Et je me trompe encore en parlant de protestantisme. Le protestantisme, lui aussi, a été, est encore une religion organisée. Dans certains pays, il a même ses princes de l’église, il est un gouvernement, il est une « religion sacerdotale ; » il tomberait sous l’anathème de Constant. M. Constant de Rebecque doit connaître une ville où le premier effort du protestantisme a été de fonder un gouvernement théocratique d’une certaine solidité et d’une certaine rigueur. En cela il suivait sa nature, il obéissait à sa fonction, qui était d’être une religion, c’est-à-dire une organisation, une cohésion humaine. Là même où le protestantisme est plus libre, plus individuel, il est sacerdotal encore ; il est condamné à l’être, ou à n’être que la liberté pure et simple, c’est-à-dire la liberté de ne plus croire même à lui, c’est-à-dire à n’être pas. C’est le protestantisme réduit à ce qu’il a de négatif, de purement protestataire, que préconise Benjamin Constant. En cet état, il n’est pas une religion, il n’est que le besoin de n’en pas avoir.
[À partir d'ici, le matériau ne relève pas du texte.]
(* ===== verification/Types.v ===== *)
(** * Public enumerations, constants and the structures shared by the components
    (include/loomworks/*.h, src/thread_pool_internal.h). *)
From S2P Require Import Prelude.

(** ** Result codes and enumerations *)

Inductive loom_result_t :=
  | LOOMWORKS_OK | LOOMWORKS_ERR_ALLOC | LOOMWORKS_ERR_THREAD | LOOMWORKS_ERR_INVALID
  | LOOMWORKS_ERR_SHUTDOWN | LOOMWORKS_ERR_TIMEOUT | LOOMWORKS_ERR_CANCELLED
  | LOOMWORKS_ERR_FAILED.

#[export] Instance loom_result_eq_dec : EqDecision loom_result_t.
Proof. solve_decision. Defined.

(** The integer value of the enumerator ([(int)status] in loom_future_complete). *)
Definition result_code (r : loom_result_t) : Z :=
  match r with
  | LOOMWORKS_OK => 0 | LOOMWORKS_ERR_ALLOC => 1 | LOOMWORKS_ERR_THREAD => 2
  | LOOMWORKS_ERR_INVALID => 3 | LOOMWORKS_ERR_SHUTDOWN => 4 | LOOMWORKS_ERR_TIMEOUT => 5
  | LOOMWORKS_ERR_CANCELLED => 6 | LOOMWORKS_ERR_FAILED => 7
  end.

Inductive loom_metric_event_t :=
  | LOOMWORKS_METRIC_SUBMITTED | LOOMWORKS_METRIC_STARTED | LOOMWORKS_METRIC_COMPLETED
  | LOOMWORKS_METRIC_CANCELLED | LOOMWORKS_METRIC_FAILED.

#[export] Instance loom_metric_event_eq_dec : EqDecision loom_metric_event_t.
Proof. solve_decision. Defined.

Inductive loom_numa_mode_t := LOOM_NUMA_DISABLED | LOOM_NUMA_AUTO | LOOM_NUMA_VIRTUAL.

#[export] Instance loom_numa_mode_eq_dec : EqDecision loom_numa_mode_t.
Proof. solve_decision. Defined.

(** [loom_task_priority_t]. *)
Definition LOOMWORKS_PRIORITY_LOW : Z := 10.
Definition LOOMWORKS_PRIORITY_NORMAL : Z := 5.
Definition LOOMWORKS_PRIORITY_HIGH : Z := 1.
Definition LOOMWORKS_PRIORITY_REALTIME : Z := 0.

(** Tuning constants of thread_pool_internal.h. *)
Definition LOOMWORKS_MAX_QUEUE_CAPACITY : Z := 1024 * 1024.
Definition LOOMWORKS_NODE_POOL_CAP : Z := 4096.
Definition LOOMWORKS_NODE_FREE_END : Z := UINT32_MAX.
Definition LOOMWORKS_TLS_NODE_SLOTS : nat := 1.
Definition LOOMWORKS_POOL_REGISTRY_CAP : nat := 256.
Definition LOOMWORKS_PRIORITY_BUCKETS : nat := 256.
Definition LOOMWORKS_NONEMPTY_WORDS : nat := 4.
Definition LOOMWORKS_RING_DEFAULT_SLOTS : Z := 4096.
Definition LOOMWORKS_BULK_DEQUEUE : nat := 8.
Definition LOOMWORKS_DEQUE_CAPACITY : Z := 256.
Definition LOOMWORKS_STEAL_TRIES : nat := 3.

(** ** Addresses and the task store

    Pointers are numbers, 0 is NULL.  Task nodes live in a store shared by the
    lanes, the ring, the deques and the cancel index, which all hold node
    addresses: a cancel that marks a node through the index is seen by the
    worker that later dequeues the same address. *)
Abbreviation ptr := Z (only parsing).
Definition NULL : ptr := 0.

(** [struct loom_task].  [fn] and [coro_fn] are code addresses. *)
Record loom_task_t := mk_task {
  fn : ptr;
  user_data : ptr;
  cancelled : bool;
  task_id : Z;
  priority : Z;
  next : ptr;
  free_data : bool;
  is_future : bool;
  is_coro : bool;
  coro_fn : ptr;
  stack_size : Z;
  completion : ptr;
}.

#[export] Instance loom_task_eq_dec : EqDecision loom_task_t.
Proof. solve_decision. Defined.

#[export] Instance loom_task_inhabited : Inhabited loom_task_t :=
  populate (mk_task 0 0 false 0 0 0 false false false 0 0 0).

Definition set_next (p : ptr) (t : loom_task_t) : loom_task_t :=
  mk_task (fn t) (user_data t) (cancelled t) (task_id t) (priority t) p
    (free_data t) (is_future t) (is_coro t) (coro_fn t) (stack_size t) (completion t).

Definition set_cancelled (t : loom_task_t) : loom_task_t :=
  mk_task (fn t) (user_data t) true (task_id t) (priority t) (next t)
    (free_data t) (is_future t) (is_coro t) (coro_fn t) (stack_size t) (completion t).

Definition set_user_data (p : ptr) (t : loom_task_t) : loom_task_t :=
  mk_task (fn t) p (cancelled t) (task_id t) (priority t) (next t)
    (free_data t) (is_future t) (is_coro t) (coro_fn t) (stack_size t) (completion t).

Definition set_free_data (b : bool) (t : loom_task_t) : loom_task_t :=
  mk_task (fn t) (user_data t) (cancelled t) (task_id t) (priority t) (next t)
    b (is_future t) (is_coro t) (coro_fn t) (stack_size t) (completion t).

Definition clear_completion (t : loom_task_t) : loom_task_t :=
  mk_task (fn t) (user_data t) (cancelled t) (task_id t) (priority t) (next t)
    (free_data t) (is_future t) (is_coro t) (coro_fn t) (stack_size t) NULL.

(** The store of live task nodes, by address. *)
Abbreviation store := (gmap ptr loom_task_t) (only parsing).
Lemma cancel_index_init_wf cap :
  (exists n, 0 <= n /\ cap = 2 ^ n) -> index_wf (cancel_index_init cap).
Proof.
  intros Hc. split; [done|apply length_replicate|..]; intros *; rewrite ?key_at_init; lia.
Qed.

Lemma index_map_init cap : index_map (cancel_index_init cap) = ∅.
Proof.
  unfold index_map, cancel_index_init. simpl.
  induction (Z.to_nat cap) as [|n IH]; [done|]. simpl. rewrite filter_cons_False; [done|]. by intros [].
Qed.

(** ** Histories *)

Inductive index_op :=
  | OpInsert (task : ptr) (t : loom_task_t)
  | OpRemove (t : loom_task_t)
  | OpClaim (t : loom_task_t)
  | OpFind (t : loom_task_t).

Definition op_task (o : index_op) : loom_task_t :=
  match o with OpInsert _ t | OpRemove t | OpClaim t | OpFind t => t end.

Inductive index_answer := ADone | AClaimed (won : bool) | AFound (task : ptr).

(** One operation on the table. *)
Definition index_exec (ci : cancel_index) (o : index_op) : index_answer * cancel_index :=
  match o with
  | OpInsert p t => (ADone, cancel_index_insert ci p t)
  | OpRemove t => (ADone, cancel_index_remove ci t)
  | OpClaim t => let '(won, ci') := cancel_index_claim ci t in (AClaimed won, ci')
  | OpFind t => (AFound (cancel_index_find ci (task_id t)), ci)
  end.

(** The same operation on the finite map.  The answer is [None] when the caller
    breaks the contract: an id out of range, a second insertion of a live id,
    or more live ids than the pool sized the index for. *)
Definition index_spec (cap : Z) (m : gmap Z ptr) (o : index_op)
  : option (index_answer * gmap Z ptr) :=
  let id := task_id (op_task o) in
  if bool_decide (1 <= id < 2 ^ 64 - 1) then
    match o with
    | OpInsert p t =>
        if bool_decide (m !! id = None /\ Z.of_nat (size m) < cap) then Some (ADone, <[id := p]> m)
        else None
    | OpRemove t => Some (ADone, delete id m)
    | OpClaim t => Some (AClaimed (bool_decide (is_Some (m !! id))), delete id m)
    | OpFind t => Some (AFound (default NULL (m !! id)), m)
    end
  else None.

Fixpoint index_run (ci : cancel_index) (os : list index_op) : list index_answer :=
  match os with
  | [] => []
  | o :: os => let '(a, ci') := index_exec ci o in a :: index_run ci' os
  end.

Fixpoint index_spec_run (cap : Z) (m : gmap Z ptr) (os : list index_op) : option (list index_answer) :=
  match os with
  | [] => Some []
  | o :: os =>
      '(a, m') ← index_spec cap m o;
      answers ← index_spec_run cap m' os;
      Some (a :: answers)
  end.

Lemma index_exec_refines ci o a m' :
  index_wf ci -> index_spec (cancel_cap ci) (index_map ci) o = Some (a, m') ->
  let '(a', ci') := index_exec ci o in
  a' = a /\ index_wf ci' /\ cancel_cap ci' = cancel_cap ci /\ index_map ci' = m'.
Proof.
  intros Hwf. unfold index_spec. case_bool_decide as Hid; [|done]. destruct o as [p t|t|t|t]; simpl in *.
  - case_bool_decide as Hc; [|done]. destruct Hc. intros [= <- <-].
    destruct (cancel_index_insert_spec ci t Hwf Hid p); [done..|]. split_and!; [done..| |done].
    unfold cancel_index_insert. destruct (no_index ci); [done|]. by destruct (probe _ _ _ _).
  - intros [= <- <-]. destruct (cancel_index_remove_spec ci t Hwf Hid). split_and!; [done..| |done].
    unfold cancel_index_remove. destruct (no_index ci); [done|]. by destruct (probe _ _ _ _) as [[]|].
  - intros [= <- <-]. destruct (cancel_index_claim_spec ci t Hwf Hid) as (? & Hw & ?).
    assert (cancel_cap (cancel_index_claim ci t).2 = cancel_cap ci).
    { unfold cancel_index_claim. destruct (no_index ci); [done|]. by destruct (probe _ _ _ _) as [[]|]. }
    destruct (cancel_index_claim ci t). simpl in *. subst. done.
  - intros [= <- <-]. by rewrite (cancel_index_find_spec ci t Hwf Hid).
Qed.

Lemma index_run_refines os ci answers :
  index_wf ci -> index_spec_run (cancel_cap ci) (index_map ci) os = Some answers ->
  index_run ci os = answers.
Proof.
  revert ci answers. induction os as [|o os IH]; intros ci answers Hwf; simpl; [by intros [= <-]|].
  destruct (index_spec _ _ o) as [[a m']|] eqn:Es; [|done]. simpl.
  pose proof (index_exec_refines ci o a m' Hwf Es) as H.
  destruct (index_exec ci o) as [a' ci']. destruct H as (-> & Hwf' & Hc & <-). rewrite <- Hc.
  destruct (index_spec_run _ _ os) eqn:Er; [|done]. simpl. intros [= <-].
  f_equal. by apply IH.
Qed.

(** ** Properties *)

(** C10. The cancel index is a finite map: for the capacity pool_init computes,
    every history of insertions, removals, claims and lookups that respects
    the pool's contract (fresh 64-bit ids, at most [cap] of them live) gets
    exactly the answers of the map from task id to node.  In particular, a
    tombstone never hides a colliding entry, an id is claimed at most once,
    and no probe of a saturated table loops. *)
Theorem cancel_index_refines_map need os answers :
  need <= 2 ^ 63 ->
  index_spec_run (cancel_cap_for need) ∅ os = Some answers ->
  index_run (cancel_index_init (cancel_cap_for need)) os = answers.
Proof.
  intros Hneed Hs. destruct (cancel_cap_for_spec need Hneed) as (n & ? & Hc & _).
  apply index_run_refines; [apply cancel_index_init_wf; eauto|].
  by rewrite index_map_init.
Qed.

Definition demo_task (id : Z) : loom_task_t := mk_task 1 7 false id 5 0 false false false 0 0 0.

(** Ids 2, 6 and 10 collide in a table of four slots; the middle one is removed
    and the last one is still found, then claimed once. *)
Lemma cancel_index_refines_map_witness :
  cancel_cap_for 4 = 4 /\
  index_run (cancel_index_init (cancel_cap_for 4))
    [OpInsert 80 (demo_task 2); OpInsert 160 (demo_task 6); OpInsert 240 (demo_task 10);
     OpRemove (demo_task 6); OpFind (demo_task 10); OpClaim (demo_task 10); OpClaim (demo_task 10)] =
  [ADone; ADone; ADone; ADone; AFound 240; AClaimed true; AClaimed false].
Proof.
  split; [reflexivity|].
  apply (cancel_index_refines_map 4); [lia|]. vm_compute. reflexivity.
Defined.

(** ** Unlocked insertion

    ring_try_enqueue calls cancel_index_insert without the pool lock, and the
    slot is taken with a plain load followed by a plain store (no
    compare-and-swap).  The two halves as separate steps: *)

Definition insert_pick (ci : cancel_index) (t : loom_task_t) : option Z :=
  let want := task_id t +64 1 in
  probe (Z.to_nat (cancel_cap ci)) ci
    (fun h s => if (cs_task_id s =? 0) || (cs_task_id s =? 1) then Some h else None)
    (cancel_index_hash want (cancel_cap ci)).

Definition insert_store (ci : cancel_index) (task : ptr) (t : loom_task_t) (h : Z) : cancel_index :=
  write_slot ci h (mk_cancel_slot (task_id t +64 1) task (user_data t) (hash_ptr (user_data t))).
La religion de Constant, c’est la liberté individuelle, et encore en ce qu’elle a d’exclusif, d’isolant et de boudeur ; à la prendre en son fond, elle aurait pour devise : « Laissez-moi tranquille ! » C’est une maxime qui a du bon, et beaucoup de bon ; mais ce n’est pas une religion, ni même un « sentiment religieux. » De Maistre triompherait ici ; je l’entends parler : « Le catholicisme, c’est l’unité. Tout ce qui brise l’unité, tout ce qui disperse, tout ce qui isole, est protestantisme. Lisez Constant. » Pour ce qui est du protestantisme de Constant, il aurait raison.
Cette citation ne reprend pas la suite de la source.